Image courtesy Dr. Markus Welcker
Tumor suppressor genes prevent cells from progressing to cancer through several mechanisms, including DNA repair, coupling the cell cycle to DNA damage control, and repression of cell cycle genes. The tumor suppressor Fbw7 represses key oncogenes including Myc and cyclin E by targeting them for ubiquitylation and proteasomal degradation. Fbw7 recognizes target proteins at a phosphorylated motif known as a degron. Some target proteins contain multiple degrons; however, the purpose of multiple degrons on these target proteins is unclear. In a recent report published in Genes & Development, graduate student Elizabeth A. Larimore, along with Drs. Markus Welcker and Bruce E. Clurman in the Human Biology Division and a team of collaborators, demonstrate that Fbw7 is a dimer in vivo and that multiple Fbw7 degrons on a target protein can cooperatively bind Fbw7 and buffer against mutations that may disrupt recognition of these target proteins.
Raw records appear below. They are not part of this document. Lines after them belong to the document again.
(** [s.split()]: words between runs of whitespace. *)
Definition split_ws (s : text) : list text :=
  filter (fun w => w <> []) (split_at is_space s).

(** [str(n)] and [int(s)] for decimal integers.  ([int] also accepts
    a leading [+], surrounding blanks and underscores between digits;
    those spellings are rejected here.) *)
Definition str (n : Z) : text :=
  list_ascii_of_string (NilZero.string_of_int (Z.to_int n)).

Definition int (s : text) : result Z :=
  match NilZero.int_of_string (string_of_list_ascii s) with
  | Some d => Ok (Z.of_int d)
  | None => Raise ValueError
  end.

Definition upper (c : ascii) : ascii :=
  let n := nat_of_ascii c in
  if (97 <=? n)%nat && (n <=? 122)%nat then ascii_of_nat (n - 32) else c.

(** [Piece.symbol()]: lower case for black, upper case for white. *)
Definition piece_symbol (p : Piece) : ascii :=
  let c := match piece_type p with
           | PAWN => "p" | KNIGHT => "n" | BISHOP => "b"
           | ROOK => "r" | QUEEN => "q" | KING => "k"
           end%char in
  if color p is WHITE then upper c else c.

(** [Piece.from_symbol(c)] for the twelve piece letters. *)
Definition piece_of_symbol (c : ascii) : option Piece :=
  find (fun p => bool_decide (piece_symbol p = c))
       (flat_map (fun pt => [mkPiece pt WHITE; mkPiece pt BLACK])
                 [PAWN; KNIGHT; BISHOP; ROOK; QUEEN; KING]).

Definition digit_char (n : nat) : ascii := ascii_of_nat (48 + n).

(** The digits [1] to [8] that count empty squares. *)
Definition empties_of_char (c : ascii) : option nat :=
  let n := nat_of_ascii c in
  if (49 <=? n)%nat && (n <=? 56)%nat then Some (n - 48)%nat else None.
Cyclin E contains two degrons: a suboptimal, low affinity degron at the N-terminus and a C-terminal high affinity degron. To understand how multiple degrons influence Fbw7 interactions, Welcker, et al. generated a series of mutations, disrupting either of the cyclin E degrons or the ability of Fbw7 to dimerize. Using these mutated proteins, the authors found that Fbw7 monomers bind only to the optimal degron, while the suboptimal degron can increase binding of the Fbw7 dimer to cyclin E. Furthermore, changing the optimal degron to a suboptimal degron revealed that Fbw7 dimers, but not Fbw7 monomers, could cooperatively bind and degrade target proteins possessing two suboptimal degrons. To investigate the in vivo dimer function of Fbw7, the authors generated multiple independent cell lines that were homozygous for dimerization-deficient Fbw7. While these mutant Fbw7 proteins could be detected as monomers by non-denaturing gel electrophoresis, no monomers were detected in wildtype cells and dimerization was necessary for autoubiquitylation of Fbw7. Taken together, these data suggest that Fbw7 exists in vivo only as a dimer.
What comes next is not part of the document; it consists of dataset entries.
(** C9, on the code: the IMAP adapters reject without ever calling
    [imap.end()] when [openBox] fails, when the fetch fails, and when the
    client reports an error: the commands issued stop short of [Close],
    whatever is delivered afterwards in the case of [markAsRead]. *)
Theorem imap_adapters_reject_without_release :
  forall (toLocaleString : Z -> string) (dateParse : string -> option Z)
         (folder m : string) (count total : Z) (messageIds : list Z)
         (after : list Imap.Event),
    let openBoxFailed := [Imap.OnReady; Imap.OpenBoxDone (Some m) total] in
    (Imap.settled (Imap.markAsRead messageIds (openBoxFailed ++ after))
       = Some (Js.Rejected m) /\
     Imap.commands (Imap.markAsRead messageIds (openBoxFailed ++ after))
       = [Imap.Connect; Imap.OpenBox "INBOX" false]) /\
    (Imap.settled
       (Imap.fetchImapEmails toLocaleString dateParse folder count
          openBoxFailed) = Some (Js.Rejected m) /\
     Imap.commands
       (Imap.fetchImapEmails toLocaleString dateParse folder count
          openBoxFailed) = [Imap.Connect; Imap.OpenBox folder true]) /\
    (Imap.settled
       (Imap.fetchImapEmails toLocaleString dateParse folder 10
          [Imap.OnReady; Imap.OpenBoxDone None 3; Imap.FetchError m])
       = Some (Js.Rejected m) /\
     Imap.commands
       (Imap.fetchImapEmails toLocaleString dateParse folder 10
          [Imap.OnReady; Imap.OpenBoxDone None 3; Imap.FetchError m])
       = [Imap.Connect; Imap.OpenBox folder true; Imap.SeqFetch 1 3]) /\
    (Imap.settled (Imap.testImapConnection [Imap.OnError m])
       = Some (Js.Rejected m) /\
     Imap.commands (Imap.testImapConnection [Imap.OnError m])
       = [Imap.Connect]).
Proof.
  intros. split; [|repeat split].
  apply markAsRead_openBox_failure_never_releases.
Qed.

(* ================================================================== *)
(** * More on the POP3 adapters *)
(* ================================================================== *)

Lemma pop3_indices_range (n i : Z) : In i (Pop3.indices n) -> 1 <= i <= n.
Proof.
  unfold Pop3.indices. intros H. apply in_map_iff in H as (k & <- & H).
  apply in_seq in H. lia.
Qed.

Section Pop3Range.

Variable toLocaleString : Z -> string.
Variables (email password : string) (count total : Z).

Local Notation "'step'" :=
  (Pop3.fetchPop3Emails_step toLocaleString email password count).

(** Every retrieval asked for lies in the window. *)
Definition pop3InRange (cs : list Pop3.Command) : Prop :=
  forall i, In (Pop3.Retr i) cs -> 1 <= i <= Z.min count total.

Lemma pop3InRange_call cs c :
  pop3InRange cs -> (forall i, c <> Pop3.Retr i) -> pop3InRange (cs ++ [c]).
Proof.
  intros H Hc i HIn. apply in_app_or in HIn as [HIn|[E|[]]].
  - exact (H i HIn).
  - elim (Hc i E).
Qed.

Lemma pop3InRange_step st ev :
  pop3InRange (Pop3.commands st) -> statTotal total ev ->
  pop3InRange (Pop3.commands (step st ev)).
Proof.
  intros Hsame Hev.
  destruct ev as [m| |err|err n|i err|i r]; cbn [Pop3.fetchPop3Emails_step].
  - simpl. apply pop3InRange_call; [assumption|discriminate].
  - destruct (Pop3.connected st); [exact Hsame|].
    simpl. apply pop3InRange_call; [assumption|discriminate].
  - destruct (Pop3.loginPending st); [|exact Hsame].
    destruct err as [m|]; simpl;
      (apply pop3InRange_call; [assumption|discriminate]).
  - destruct (Pop3.statPending st); [|exact Hsame].
    simpl in Hev. subst n.
    destruct err as [m|].
    + simpl. apply pop3InRange_call; [assumption|discriminate].
    + unfold Pop3.onStat. destruct (Z.min total count =? 0) eqn:Hn.
      * simpl. apply pop3InRange_call; [assumption|discriminate].
      * match goal with
        | |- context [fold_left ?f ?cs ?s] =>
            destruct (pop3_calls_fields Pop3.Retr cs s)
              as (F1 & F2 & F3 & Fc & Ff & F4 & F5 & F6 & F7 & F8)
        end.
        simpl in F2. simpl. rewrite F2.
        intros i HIn. apply in_app_or in HIn as [HIn|HIn].
        -- exact (Hsame i HIn).
        -- apply in_map_iff in HIn as (j & E & Hj). injection E as ->.
           apply pop3_indices_range in Hj. lia.
  - destruct (Pop3.mem i (Pop3.retrPending st)); [|exact Hsame].
    unfold Pop3.onRetr. destruct err as [m|]; simpl; exact Hsame.
  - destruct (Pop3.mem i (Pop3.parsePending st)); [|exact Hsame].
    unfold Pop3.onParsed. destruct r as [m|parsed]; simpl; [exact Hsame|].
    destruct (Pop3.fetched st + 1 =? Pop3.fetchCount st); simpl;
      [|exact Hsame].
    apply pop3InRange_call; [assumption|discriminate].
Qed.

Lemma pop3InRange_run events :
  Forall (statTotal total) events ->
  pop3InRange
    (Pop3.commands
       (Pop3.fetchPop3Emails toLocaleString email password count events)).
Proof.
  intros Hall. unfold Pop3.fetchPop3Emails.
  assert (H : forall st, pop3InRange (Pop3.commands st) ->
              pop3InRange (Pop3.commands (fold_left step events st))).
  { induction Hall as [|ev events Hev _ IH]; intros st Hst; simpl.
    - exact Hst.
    - apply IH. now apply pop3InRange_step. }
  apply H. intros i [E|[]]. discriminate E.
Qed.

End Pop3Range.

(** X1: Against a mailbox that reports [total] messages, whatever the
    server delivers and in whatever order, [fetchPop3Emails] asks only for
    the messages [1 .. min(count, total)] and, if it resolves, resolves with
    at most [min(count, total)] messages (none when that is not positive). *)
Theorem fetchPop3Emails_stays_in_window :
  forall (toLocaleString : Z -> string) (email password : string)
         (count total : Z) (events : list Pop3.Event),
    Forall (statTotal total) events ->
    let st := Pop3.fetchPop3Emails toLocaleString email password count events in
    (forall i, In (Pop3.Retr i) (Pop3.commands st) ->
               1 <= i <= Z.min count total) /\
    (forall l, Pop3.settled st = Some (Js.Resolved l) ->
               Z.of_nat (length l) <= Z.max 0 (Z.min count total)).
Proof.
  intros toLocaleString email password count total events Hall st. split.
  - exact (pop3InRange_run toLocaleString email password count total events Hall).
  - exact (proj1 (fetchPop3Emails_window toLocaleString email password count
                    total events Hall)).
Qed.

Lemma fetchPop3Emails_stays_in_window_witness :
  let st :=
    Pop3.fetchPop3Emails Sample.toLocaleString "kim@example.org" "secret" 5
      [Pop3.OnConnect; Pop3.LoginDone None; Pop3.StatDone None 2;
       Pop3.RetrDone 2 None; Pop3.RetrDone 1 None;
       Pop3.ParserDone 2 (inr (Sample.mail "a@example.org" 200));
       Pop3.ParserDone 1 (inr (Sample.mail "b@example.org" 100))] in
  (forall i, In (Pop3.Retr i) (Pop3.commands st) -> 1 <= i <= Z.min 5 2) /\
  (forall l, Pop3.settled st = Some (Js.Resolved l) ->
             Z.of_nat (length l) <= Z.max 0 (Z.min 5 2)).
Proof.
  apply (fetchPop3Emails_stays_in_window Sample.toLocaleString
           "kim@example.org" "secret" 5 2).
  repeat constructor.
Defined.

Ltac conjs := repeat match goal with |- _ /\ _ => split end.


Definition isQuit (c : Pop3.Command) : bool :=
  match c with
  | Pop3.Quit => true
  | _ => false
  end.

(** The number of [quit] calls among the commands. *)
Definition quits (cs : list Pop3.Command) : nat := length (filter isQuit cs).

Lemma quits_call cs c :
  quits (cs ++ [c]) = (quits cs + if isQuit c then 1 else 0)%nat.
Proof.
  unfold quits. rewrite filter_app, length_app. simpl.
  now destruct (isQuit c).
Qed.

Lemma quits_retrs cs l : quits (cs ++ map Pop3.Retr l) = quits cs.
Proof.
  unfold quits. rewrite filter_app, length_app.
  replace (filter isQuit (map Pop3.Retr l)) with (@nil Pop3.Command).
  - simpl. lia.
  - induction l; simpl; auto.
Qed.

Section Pop3Clean.

Variable toLocaleString : Z -> string.
Variables (email password : string) (count total : Z).
Hypothesis count_nonneg : 0 <= count.
Hypothesis total_nonneg : 0 <= total.

Local Notation "'step'" :=
  (Pop3.fetchPop3Emails_step toLocaleString email password count).

(** A delivery without failure, from a mailbox of [total] messages. *)
Definition pop3Clean (ev : Pop3.Event) : Prop :=
  match ev with
  | Pop3.OnError _ => False
  | Pop3.OnConnect => True
  | Pop3.LoginDone err => err = None
  | Pop3.StatDone err n => err = None /\ n = total
  | Pop3.RetrDone _ err => err = None
  | Pop3.ParserDone _ r => exists parsed, r = inr parsed
  end.

(** The states of a session in which nothing has failed. *)
Definition pop3Healthy (st : Pop3.State (list Pop3.Email)) : Prop :=
  (pop3BeforeStat st /\ Pop3.settled st = None /\
   quits (Pop3.commands st) = O /\
   (In Pop3.Stat (Pop3.commands st) -> Pop3.statPending st = true))
  \/
  (pop3AfterStat st /\
   Z.of_nat (length (Pop3.emails st))
     + Z.of_nat (length (Pop3.retrPending st))
     + Z.of_nat (length (Pop3.parsePending st)) = Z.min count total /\
   ((Pop3.settled st = None /\ quits (Pop3.commands st) = O /\
     Pop3.fetchCount st = Z.min count total /\
     Pop3.fetched st = Z.of_nat (length (Pop3.emails st)) /\
     0 < Z.of_nat (length (Pop3.retrPending st))
         + Z.of_nat (length (Pop3.parsePending st)))
    \/
    (Pop3.settled st = Some (Js.Resolved (Pop3.emails st)) /\
     quits (Pop3.commands st) = 1%nat /\
     Pop3.retrPending st = [] /\ Pop3.parsePending st = []))).

Lemma pop3Healthy_start : pop3Healthy (Pop3.start (list Pop3.Email)).
Proof.
  left. unfold pop3BeforeStat, notResolved. simpl.
  conjs; try reflexivity; try discriminate.
  intros [E|[]]. discriminate E.
Qed.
The authors next turned their attention to the impact of dimerization on Fbw7 activity itself. They identified several Fbw7 mutations that disrupted the ability of monomeric forms to bind target proteins, but had little or no impact on the ability of Fbw7 dimers to bind their target proteins. This discovery suggests that dimerization diminishes the impact of mutations in Fbw7 that may reduce binding affinity to target proteins. Intriguingly, Fbw7 dimers ubiquitylated multiple sites in cyclin E (see figure), while monomers only ubiquitylated a single site. Therefore, Fbw7 dimers act not only to permit Fbw7 binding to less than optimal degrons, but dimerization also modifies the process of ubiquitylation, suggesting that multiple degrons in a target protein may allow for complex signaling pathways to regulate Fbw7-mediated degradation.
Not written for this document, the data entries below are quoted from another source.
(** The state reached when an address-set command [op] has been latched in
    command mode and its four arguments have arrived in data mode. *)
Definition after_address_set (op a0 a1 a2 a3 : Z) (s : chip_state_t) : chip_state_t :=
  let latched :=
    set_command_index 4
      (set_command_buf (a0 :: a1 :: a2 :: a3 :: drop 4 (command_buf s))
         (set_mode MODE_DATA (start_command op (set_ram_write false s)))) in
  match swap_axes s, op =? CMD_RASET with
  | true, true | false, false => with_column_window (arg16 a0 a1) (arg16 a2 a3) latched
  | true, false | false, true => with_row_window (arg16 a0 a1) (arg16 a2 a3) latched
  end.

(** The state of a 128 x 160 chip right after [chip_reset], in command mode,
    with a zeroed command state machine. *)
Definition reset_chip : chip_state_t :=
  mk_chip 128 160 MODE_COMMAND 0 0 0 (replicate 16 0) false 0 0 127 0 0 35 0.

(** A command other than Memory-Write is pending or complete in data mode
    with the ram-write flag inactive: data bytes go to the accumulator. *)
Definition collecting (s : chip_state_t) : Prop :=
  mode s = MODE_DATA /\ ram_write s = false
  /\ command_code s <> CMD_RAMWR /\ accumulator_ok s.

(** ** Concrete states and event sequences used as examples *)

(** A Column-Address-Set with two of its four arguments received. *)
Definition half_received_caset : chip_state_t :=
  mk_chip 128 160 MODE_DATA CMD_CASET 4 2 (0 :: 10 :: replicate 14 0)
    false 0 0 127 0 0 35 0.

(** Column-Address-Set(10, 20): opcode chunk, then argument chunk. *)
Definition split_delivery : list event :=
  [PinChange LOW [] DC LOW; SpiDone LOW [0x2a];
   PinChange LOW [] DC HIGH; SpiDone LOW [0; 10; 0; 20]].
(** The same five bytes in one chunk, in command mode and in data mode. *)
Definition one_chunk_in_command_mode : list event :=
  [PinChange LOW [] DC LOW; SpiDone LOW [0x2a; 0; 10; 0; 20]].
Definition one_chunk_in_data_mode : list event :=
  [PinChange LOW [] DC HIGH; SpiDone LOW [0x2a; 0; 10; 0; 20]].

(** Row-Address-Set with arguments 0x0005, 0x0102 received, swap-axes set. *)
Definition swapped_raset_chip : chip_state_t :=
  mk_chip 128 160 MODE_DATA CMD_RASET 4 4 (0 :: 5 :: 1 :: 2 :: replicate 12 0)
    false 7 0 127 9 0 35 SCAN_MV.

(** A 2 x 2 window with the cursor at column 1, row 0. *)
Definition small_window_chip (sd : Z) : chip_state_t :=
  mk_chip 128 160 MODE_DATA CMD_RAMWR 0 0 (replicate 16 0) true 1 0 1 0 0 1 sd.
This study provides new insight into the activity of Fbw7, demonstrating that Fbw7 dimers function more broadly than Fbw7 monomers. Fbw7 dimerization may have evolved to reduce the impact of mutations, either in target proteins or in Fbw7 itself, that would otherwise damage the ability of Fbw7 to degrade target proteins. "This work offers a rational for why Fbw7 forms dimers and can explain the most commonly found Fbw7 mutations in cancer," said Dr. Welcker.
Welcker M, Larimore EA, Swanger J, Bongoechea-Alonso MT, Grim JE, Ericsson J, Zheng N, Clurman BE. 2013. Fbw7 dimerization determines the specificity and robustness of substrate degradation. Genes Dev. Epub ahead of print. doi: 10.1101/gad.229195.113.